Ева смотрела на него. На его сломанные плечи. На его руки, которые он сжал в кулаки, чтобы не дрожать. На его глаза — пустые, выжженные, но такие человеческие сейчас, что у неё защемило сердце.
Она протянула руку. Коснулась его пальцев — холодных, худых, с идеально ухоженными ногтями. Он вздрогнул, но не убрал руку.
— Я не уйду, — сказала она. — Не сегодня. Не потому, что ты меня об этом просишь. А потому, что я сама не хочу уходить.
Адам поднял на неё глаза. И в них впервые за всё время не было ни игры, ни расчёта, ни холодного, хищного блеска. Была только усталость. Такая глубокая, такая древняя, что Ева вдруг поняла: этот человек не выбирал быть монстром. Он просто забыл, каково это — быть человеком.
— Можно я останусь здесь сегодня? — спросил он. — Не для того... — он запнулся, — ...не для того, что вы подумали. Просто... не хочу быть один в своей комнате. Там стены помнят слишком много.

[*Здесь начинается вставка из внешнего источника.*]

(** What every operation below keeps true: the words are 32-bit, the array
    covers the frames the searches scan, the counters are [uint32_t]s of a
    32-bit machine's memory, and frame 0 is never handed out. *)
Record pmm_wf (s : pmm) : Prop := {
  wf_words : bm_wf (memory_bitmap s);
  wf_max : 0 <= max_frames s <= 2 ^ 20;
  wf_len : max_frames s <= 32 * Z.of_nat (length (memory_bitmap s));
  wf_used : is_u32 (used_frames s);
  wf_zero : frame_used s 0 = true;
}.

(** Frames the searches can return. *)
Definition scanned (s : pmm) : Z := 32 * (max_frames s / 32).

Lemma scanned_bounds s : 0 <= max_frames s -> 0 <= scanned s <= max_frames s.
Proof.
  intros H. unfold scanned. pose proof (Z.div_pos (max_frames s) 32 H ltac:(lia)).
  pose proof (Z.mul_div_le (max_frames s) 32 ltac:(lia)). lia.
Qed.

(** The state with another bitmap and another count. *)
Definition restate (bm : list Z) (u : Z) (s : pmm) : pmm := with_used u (with_bitmap bm s).

(** [bm'] is [bm] with the blocks' use given by [P]. *)
Record bm_becomes (bm bm' : list Z) (P : Z -> bool) : Prop := {
  bb_len : length bm' = length bm;
  bb_wf : bm_wf bm';
  bb_used : forall c, 0 <= c -> bm_used bm' c = P c;
}.

Lemma bm_becomes_refl bm : bm_wf bm -> bm_becomes bm bm (bm_used bm).
Proof. done. Qed.

Lemma bitmap_set_ok f s :
  bm_wf (memory_bitmap s) -> bm_in (memory_bitmap s) f ->
  exists bm', memory_bitmap_set f s = Ok (tt, with_bitmap bm' s) /\
    bm_becomes (memory_bitmap s) bm' (fun c => (c =? f) || frame_used s c).
Proof.
  intros Hwf Hin. pose proof Hin as [Hf _].
  destruct (bm_update_in (fun w => Z.lor w (bit (f mod 32))) f _ Hin) as [bm' Hbm].
  exists bm'. unfold memory_bitmap_set, on_bitmap. fold (bm_set f) in Hbm. rewrite Hbm.
  split; [done|]. split.
  - by eapply bm_update_length.
  - by eapply bm_set_wf.
  - intros c Hc. by apply bm_set_used.
Qed.

Lemma bitmap_unset_ok f s :
  bm_wf (memory_bitmap s) -> bm_in (memory_bitmap s) f ->
  exists bm', memory_bitmap_unset f s = Ok (tt, with_bitmap bm' s) /\
    bm_becomes (memory_bitmap s) bm' (fun c => negb (c =? f) && frame_used s c).
Proof.
  intros Hwf Hin. pose proof Hin as [Hf _].
  destruct (bm_update_in (fun w => Z.land w (lnot32 (bit (f mod 32)))) f _ Hin) as [bm' Hbm].
  exists bm'. unfold memory_bitmap_unset, on_bitmap. fold (bm_unset f) in Hbm. rewrite Hbm.
  split; [done|]. split.
  - by eapply bm_update_length.
  - by eapply bm_unset_wf.
  - intros c Hc. by apply bm_unset_used.
Qed.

Ева молчала целую минуту. Может быть, две. Она думала о профессиональной этике. О границах. О том, что её уволят, посадят, уничтожат, если кто-то узнает. О том, что он — убийца. О том, что она — заложница.

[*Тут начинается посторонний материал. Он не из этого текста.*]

Lemma set_pte_pde k : 0 <= k < 1024 -> pde (set_pte s i j w) k = pde s k.
Proof.
  intros Hk. unfold pde. cbn. apply rd32_wr32_ne.
  apply frames_apart; [apply table_aligned, Hpg|apply Hpg|apply table_not_dir|lia|lia].
Qed.

Lemma set_pte_table k : 0 <= k < 1024 -> table (set_pte s i j w) k = table s k.
Proof. intros Hk. unfold table. by rewrite set_pte_pde. Qed.

Lemma set_pte_pte k l :
  0 <= k < 1024 -> 0 <= l < 1024 -> is_page_enabled (pde s k) = true ->
  pte (set_pte s i j w) k l = if (k =? i) && (l =? j) then w else pte s k l.
Proof.
  intros Hk Hl Hen. unfold pte. rewrite set_pte_table by done. cbn.
  destruct (Z.eqb_spec k i) as [->|Hne]; cbn.
  - destruct (Z.eqb_spec l j) as [->|]; [by apply rd32_wr32_eq|]. apply rd32_wr32_ne. lia.
  - apply rd32_wr32_ne, frames_apart; [by apply table_aligned, Hpg..| |lia|lia].
    intros He. apply Hne. symmetry. apply (pg_inj d s Hpg); done || lia.
Qed.

Lemma set_pte_walk va :
  is_u32 va ->
  page_walk (set_pte s i j w) va =
    if va / 4096 =? 1024 * i + j then
      (if is_page_enabled w then Some (get_aligned_address w) else None)
    else page_walk s va.
Proof.
  intros Hva. pose proof (index_ranges va Hva) as [H1 H2].
  rewrite !walk_eq by (done || apply Hpg). rewrite set_pte_pde, <- page_split by done.
  destruct (is_page_enabled (pde s (va / 2 ^ 22))) eqn:E.
  - rewrite set_pte_pte by done. cbv zeta.
    destruct ((va / 2 ^ 22 =? i) && (va / 2 ^ 12 mod 2 ^ 10 =? j)); done.
  - destruct (Z.eqb_spec (va / 2 ^ 22) i) as [He|]; [congruence|done].
Qed.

А потом она подумала о том, что это неважно.
— Оставайся, — сказала она. — Но ты будешь сидеть в кресле. И не подойдёшь ко мне, пока я не разрешу.
Адам кивнул. Пересел в кресло у окна. Свернулся в нём, как большой уставший зверь, и закрыл глаза.

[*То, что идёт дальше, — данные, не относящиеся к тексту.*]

(* ===== verification/Sbrk.v ===== *)
(** * The kernel heap's break ([memory/sbrk.c])

    [sbrk] grants heap bytes by taking a run of frames and mapping it after
    the last heap page. The heap pages are data pages of the address space, so
    the kernel heap meets the interface of [Heap]. *)
From Stdlib Require Import ZArith Lia Bool.
From stdpp Require Import base list gmap option.
From S2P Require Import Prelude Bitmap Pmm Mem Heap Vmm.

Open Scope Z_scope.

Definition KERNEL_HEAP_BOTTOM : Z := 0xD0000000.
Definition KERNEL_HEAP_TOP : Z := 0xF0000000.

(** The machine and the file-scope variables of sbrk.c. *)
Record kheap := mk_kheap {
  kvm : vm;
  kernel_heap_current : Z;
  kernel_remaining_from_last_used : Z;
}.

Definition with_kvm (v : vm) (s : kheap) : kheap :=
  mk_kheap v (kernel_heap_current s) (kernel_remaining_from_last_used s).
Definition with_current (c : Z) (s : kheap) : kheap :=
  mk_kheap (kvm s) c (kernel_remaining_from_last_used s).
Definition with_remaining (r : Z) (s : kheap) : kheap :=
  mk_kheap (kvm s) (kernel_heap_current s) r.
Definition on_vm {A} : M vm A -> M kheap A := zoom kvm with_kvm.

#[export] Instance kheap_mem : Mem kheap := {
  load8 a := on_vm (load8 a);
  store8 a v := on_vm (store8 a v);
  load32 a := on_vm (load32 a);
  store32 a v := on_vm (store32 a v);
}.

(** [for (; page_addr < limit; page_addr += 4096, physical_addr += 4096)];
    the result is the final [page_addr]. *)
Fixpoint sbrk_map (page_addr physical_addr limit : Z) (n : nat) : M vm Z :=
  if page_addr <? limit then
    match n with
    | O => mfail Fuel
    | S n' =>
        dir ← vmm_get_directory;
        vmm_map_address dir page_addr physical_addr (Z.lor I86_PTE_PRESENT I86_PTE_WRITABLE) ;;
        sbrk_map (u32 (page_addr + PMM_FRAME_SIZE)) (u32 (physical_addr + PMM_FRAME_SIZE)) limit n'
    end
  else mret page_addr.

(** Enough rounds for the whole address space. *)
Definition sbrk_fuel : nat := Z.to_nat (2 ^ 20).

Definition kernel_sbrk (n : Z) : M kheap Z :=
  if n =? 0 then gets kernel_heap_current
  else
    heap_base ← gets kernel_heap_current;
    remaining ← gets kernel_remaining_from_last_used;
    (if n <=? remaining then modify (with_remaining (u32 (remaining - n)))
     else
       physical_addr ← on_vm (on_pmm (pmm_alloc_blocks (div_ceil (u32 (n - remaining)) PMM_FRAME_SIZE)));
       page_addr ← on_vm (sbrk_map (u32 (div_ceil heap_base PMM_FRAME_SIZE * PMM_FRAME_SIZE))
                             physical_addr (u32 (heap_base + n)) sbrk_fuel);
       modify (with_remaining (u32 (page_addr - u32 (heap_base + n))))) ;;
    modify (with_current (u32 (heap_base + n))) ;;
    memset heap_base 0 n ;;
    mret heap_base.

#[export] Instance kheap_heap : Heap kheap := { sbrk := kernel_sbrk }.

(** ** The heap pages *)

(** The finite map of [g] over a list of keys. *)
Fixpoint map_over (keys : list Z) (g : Z -> option Z) : gmap Z Z :=
  match keys with
  | [] => ∅
  | k :: keys' =>
      match g k with
      | Some v => <[k := v]> (map_over keys' g)
      | None => map_over keys' g
      end
  end.

Lemma map_over_lookup keys g p f :
  map_over keys g !! p = Some f <-> p ∈ keys /\ g p = Some f.
Proof.
  induction keys as [|k keys IH]; cbn.
  - rewrite lookup_empty. split; [done|]. intros [H _]. by apply not_elem_of_nil in H.
  - rewrite elem_of_cons. destruct (g k) as [v|] eqn:E.
    + destruct (decide (k = p)) as [->|Hne].
      * rewrite lookup_insert_eq, E. tauto.
      * rewrite lookup_insert_ne, IH by done. split; [tauto|]. by intros [[->|?] ?].
    + rewrite IH. split; [tauto|]. intros [[->|?] ?]; [congruence|done].
Qed.

(** Pages from [lo] to before [hi], with their frames. *)
Definition pages_of (s : vm) (lo hi : Z) : gmap Z Z :=
  map_over (seqZ lo (hi - lo)) (fun p => page_walk s (4096 * p)).

Lemma pages_of_lookup s lo hi p f :
  pages_of s lo hi !! p = Some f <-> lo <= p < hi /\ page_walk s (4096 * p) = Some f.
Proof.
  unfold pages_of. rewrite map_over_lookup, elem_of_seqZ. split; intros [? ?]; (split; [lia|done]).
Qed.

(** The pages [lo, hi) are mapped to distinct frames that are taken and are no tables. *)
Record heap_pages (s : vm) (lo hi : Z) : Prop := {
  hp_map : forall p, lo <= p < hi -> exists f, page_walk s (4096 * p) = Some f /\
    frame_used (frames s) (f / 4096) = true /\
    forall k, 0 <= k < 1024 -> is_page_enabled (pde s k) = true -> table s k <> f;
  hp_inj : forall p q f, lo <= p < hi -> lo <= q < hi ->
    page_walk s (4096 * p) = Some f -> page_walk s (4096 * q) = Some f -> p = q;
}.

Lemma walk_aligned s va f : phys_ok (phys s) -> pse s = false -> is_u32 va ->
  page_walk s va = Some f -> page_aligned f.
Proof.
  intros B P Hva. rewrite walk_eq by done. destruct (is_page_enabled _); [|done]. cbv zeta.
  destruct (is_page_enabled _); [|done]. intros [= <-]. apply aligned_page, rd32_u32, B.
Qed.

Lemma walk_present s p f : pse s = false -> 0 <= p < 2 ^ 20 -> page_walk s (4096 * p) = Some f ->
  is_page_enabled (pde s (p / 1024)) = true.
Proof.
  intros P Hp. destruct (page_indices p Hp) as (Hu & Hi & _). rewrite walk_eq, Hi by done.
  by destruct (is_page_enabled _).
Qed.

Lemma heap_region d s lo hi :
  paging d s -> 0 <= lo -> hi <= 2 ^ 20 -> heap_pages s lo hi -> region (pages_of s lo hi) s.
Proof.
  intros Hpg Hlo Hhi [Mp Ij]. pose proof Hpg as [B P C [S1 S2] _ _ _ T _]. split; try done.
  - intros p f Hp. apply pages_of_lookup in Hp as [Hr Hw]. split_and!; [lia..| |done].
    eapply walk_aligned; [done|done| |done]. unfold is_u32. lia.
  - intros p q f Hp Hq. apply pages_of_lookup in Hp as [? ?], Hq as [? ?]. by eapply Ij.
  - intros p f Hp. apply pages_of_lookup in Hp as [Hr Hw].
    destruct (Mp p Hr) as (f' & Hw' & _ & Ht). replace f' with f in * by congruence.
    split; [rewrite <- S2; apply not_eq_sym, Ht; [lia|done]|].
    intros q Hq. assert (0 <= q < 2 ^ 20 /\ is_page_enabled (pde s (q / 1024)) = true) as [Hq1 Hq2].
    { destruct Hq as [[g Hq]|[g Hq]].
      - apply pages_of_lookup in Hq as [? ?]. split; [lia|]. eapply walk_present; [done|lia|done].
      - destruct (T q g Hq) as [? ?]. split; [done|]. by eapply walk_present. }
    apply Ht; [|done]. split; [apply Z.div_pos; lia|apply Z.div_lt_upper_bound; lia].
Qed.

(** Writes to data pages that are no tables leave the address space alone. *)
Section data_writes.
Context (d : Z) (D : gmap Z Z) (s s' : vm).
Hypothesis (Hpg : paging d s) (Hr : region D s') (Hrest : region_rest D s' = region_rest D s).
Hypothesis (HD : forall p f, D !! p = Some f -> page_aligned f /\
  forall k, 0 <= k < 1024 -> is_page_enabled (pde s k) = true -> table s k <> f).

Lemma dw_cr3 : cr3 s' = cr3 s.
Proof. unfold region_rest in Hrest. congruence. Qed.

Lemma dw_bytes g x :
  page_aligned g -> (forall p f, D !! p = Some f -> g <> f) -> g <= x < g + 4096 ->
  rd8 (phys s') x = rd8 (phys s) x.
Proof.
  intros [_ Hg] Hne Hx. apply (outside_rd8 D s s' x); [unfold region_rest in Hrest; congruence|].
  intros p f Hp. specialize (Hne p f Hp). destruct (HD p f Hp) as [[_ Hf] _].
  Z.to_euclidean_division_equations. lia.
Qed.

Lemma dw_pde k : 0 <= k < 1024 -> pde s' k = pde s k.
Proof.
  intros Hk. unfold pde. rewrite dw_cr3. apply rd32_ext. intros x Hx.
  apply (dw_bytes (cr3 s)); [apply Hpg| |lia]. intros p f Hp.
  destruct (pg_self d s Hpg) as [S1 <-]. destruct (HD p f Hp) as [_ Ht]. apply Ht; [lia|done].
Qed.

Lemma dw_walk va : is_u32 va -> page_walk s' va = page_walk s va.
Proof.
  intros Hva. destruct (index_ranges va Hva) as [H1 H2].
  rewrite !walk_eq by (done || apply Hpg || apply Hr). rewrite dw_pde by done.
  destruct (is_page_enabled (pde s (va / 2 ^ 22))) eqn:E; [|done].
  assert (table s' (va / 2 ^ 22) = table s (va / 2 ^ 22)) as Ht by (unfold table; by rewrite dw_pde).
  assert (pte s' (va / 2 ^ 22) (va / 2 ^ 12 mod 2 ^ 10) = pte s (va / 2 ^ 22) (va / 2 ^ 12 mod 2 ^ 10)) as ->; [|done].
  unfold pte. rewrite Ht. apply rd32_ext. intros x Hx.
  apply (dw_bytes (table s (va / 2 ^ 22))); [apply table_aligned, Hpg| |lia].
  intros p f Hp. destruct (HD p f Hp) as [_ Hf]. by apply Hf.
Qed.

Lemma dw_paging : paging d s'.
Proof.
  pose proof Hpg as [B P C S I U W T F]. pose proof Hr as [B' P' C' _ _ _ T'].
  assert (frames s' = frames s) as Hfr by (unfold region_rest in Hrest; congruence).
  assert (forall k, 0 <= k < 1024 -> table s' k = table s k) as Htab
    by (intros; unfold table; by rewrite dw_pde).
  split; try done.
  - rewrite dw_pde, Htab, dw_cr3 by lia. done.
  - intros i j Hi Hj. rewrite !dw_pde, !Htab by done. by apply I.
  - intros i Hi. rewrite dw_pde, Htab, Hfr by done. by apply U.
  - rewrite dw_walk, dw_cr3 by apply W. done.
  - by rewrite Hfr.
Qed.
End data_writes.

(** ** Frames left *)

(** [n] frames are left: by the counter, and as free frames that the
    searches can find. *)
Record enough (p : pmm) (n : Z) : Prop := {
  en_max : max_frames p < 2 ^ 20;
  en_count : used_frames p + n <= max_frames p;
  en_free : exists l, NoDup l /\ n <= Z.of_nat (length l) /\
    Forall (fun c => 0 <= c < scanned p /\ frame_used p c = false) l;
}.

(** Taking the [k] frames from [f] leaves [n] of [n + k]. *)
Lemma enough_take p p' f k n :
  0 <= k -> enough p (n + k) -> max_frames p' = max_frames p -> used_frames p' = used_frames p + k ->
  (forall c, 0 <= c -> frame_used p' c = (f <=? c) && (c <? f + k) || frame_used p c) -> enough p' n.
Proof.
  intros Hk [Hmax Hcount (l & Hnd & Hlen & Hl)] Em Eu Ef. split; [by rewrite Em|lia|].
  set (P := fun c => f <= c < f + k). exists (filter (fun c => ~ P c) l). split_and!; [by apply list.NoDup_filter| |].
  - assert (length (filter P l) <= length (seqZ f k))%nat as Hin.
    { apply submseteq_length, NoDup_submseteq; [by apply list.NoDup_filter|].
      intros c Hc. apply list_elem_of_filter in Hc as [Hc _]. apply elem_of_seqZ. unfold P in Hc. lia. }
    rewrite length_seqZ in Hin. pose proof (Permutation_length (filter_app_complement P l)) as Hsum.
    rewrite length_app in Hsum. lia.
  - apply list.Forall_forall. intros c Hc. apply list_elem_of_filter in Hc as [Hc Hin].
    rewrite list.Forall_forall in Hl. destruct (Hl c Hin) as [Hr Hu]. unfold scanned in *. rewrite Em.
    split; [done|]. rewrite Ef, Hu by lia. unfold P in Hc.
    destruct (Z.leb_spec f c), (Z.ltb_spec c (f + k)); done || lia.
Qed.

(** ** The heap's invariant *)

Record kheap_ok (s : kheap) : Prop := {
  kh_paging : paging (current_dir (kvm s)) (kvm s);
  kh_tables : forall k, 768 <= k < 1023 -> is_page_enabled (pde (kvm s) k) = true;
  kh_dir : current_dir (kvm s) < KERNEL_HEAP_BOTTOM \/ KERNEL_HEAP_TOP <= current_dir (kvm s);
  kh_low : KERNEL_HEAP_BOTTOM <= kernel_heap_current s;
  kh_high : kernel_heap_current s + kernel_remaining_from_last_used s <= KERNEL_HEAP_TOP;
  kh_rem : 0 <= kernel_remaining_from_last_used s < 4096;
  kh_end : (kernel_heap_current s + kernel_remaining_from_last_used s) mod 4096 = 0;
  kh_pages : heap_pages (kvm s) (KERNEL_HEAP_BOTTOM / 4096)
    ((kernel_heap_current s + kernel_remaining_from_last_used s) / 4096);
}.

(** The pages of the heap. *)
Definition heap_map (s : kheap) : gmap Z Z :=
  pages_of (kvm s) (KERNEL_HEAP_BOTTOM / 4096)
    ((kernel_heap_current s + kernel_remaining_from_last_used s) / 4096).

(** The bytes of the heap, as the CPU sees them. *)
Definition heap_view (s : kheap) (x : Z) : option Z :=
  if in_range KERNEL_HEAP_BOTTOM (kernel_heap_current s - KERNEL_HEAP_BOTTOM) x then
    match page_walk (kvm s) x with
    | Some f => Some (rd8 (phys (kvm s)) (f + x mod 4096))
    | None => None
    end
  else None.

Definition heap_rest (s : kheap) : pmm * Z * Z * Z * Z :=
  (frames (kvm s), cr3 (kvm s), current_dir (kvm s), kernel_heap_current s, kernel_remaining_from_last_used s).

(** The end of the last heap page. *)
Definition heap_limit (s : kheap) : Z := kernel_heap_current s + kernel_remaining_from_last_used s.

— Спокойной ночи, Ева, — сказал он.
— Спокойной ночи, Адам.
Она лежала в темноте и слушала его дыхание — ровное, глубокое. Он спал. Впервые за много ночей — она не знала, откуда это знание, но чувствовала всем телом — он спал без кошмаров.
А она не спала.
Она смотрела на его силуэт в кресле и думала о том, что этажом выше доктор Холт, наверное, уже заполняет рапорт о нарушении протокола. О том, что санитары у двери наверняка слышали каждое слово. О том, что она перешла все возможные черты.
Но странное дело — она не чувствовала страха.
Она чувствовала только одно: впервые за долгое время она была там, где должна была быть.
Рядом с монстром.
Который, возможно, вовсе не был монстром. А был просто мальчиком, которого никто не научил любить. И который научился только убивать, потому что убийство было единственным языком, которым с ним говорил мир.
«Я вытащу тебя отсюда, — пообещала она мысленно спящему Адаму. — Вытащу нас обоих. Даже если это убьёт меня».
За окном шёл снег — первый в этом году. Крупные, мокрые хлопья падали на замерзшую землю «Грейлок-Хаус», укрывая её белым саваном.
Под этим саваном спали убийцы и их жертвы, палачи и их спасители, и никто уже не мог отличить одних от других.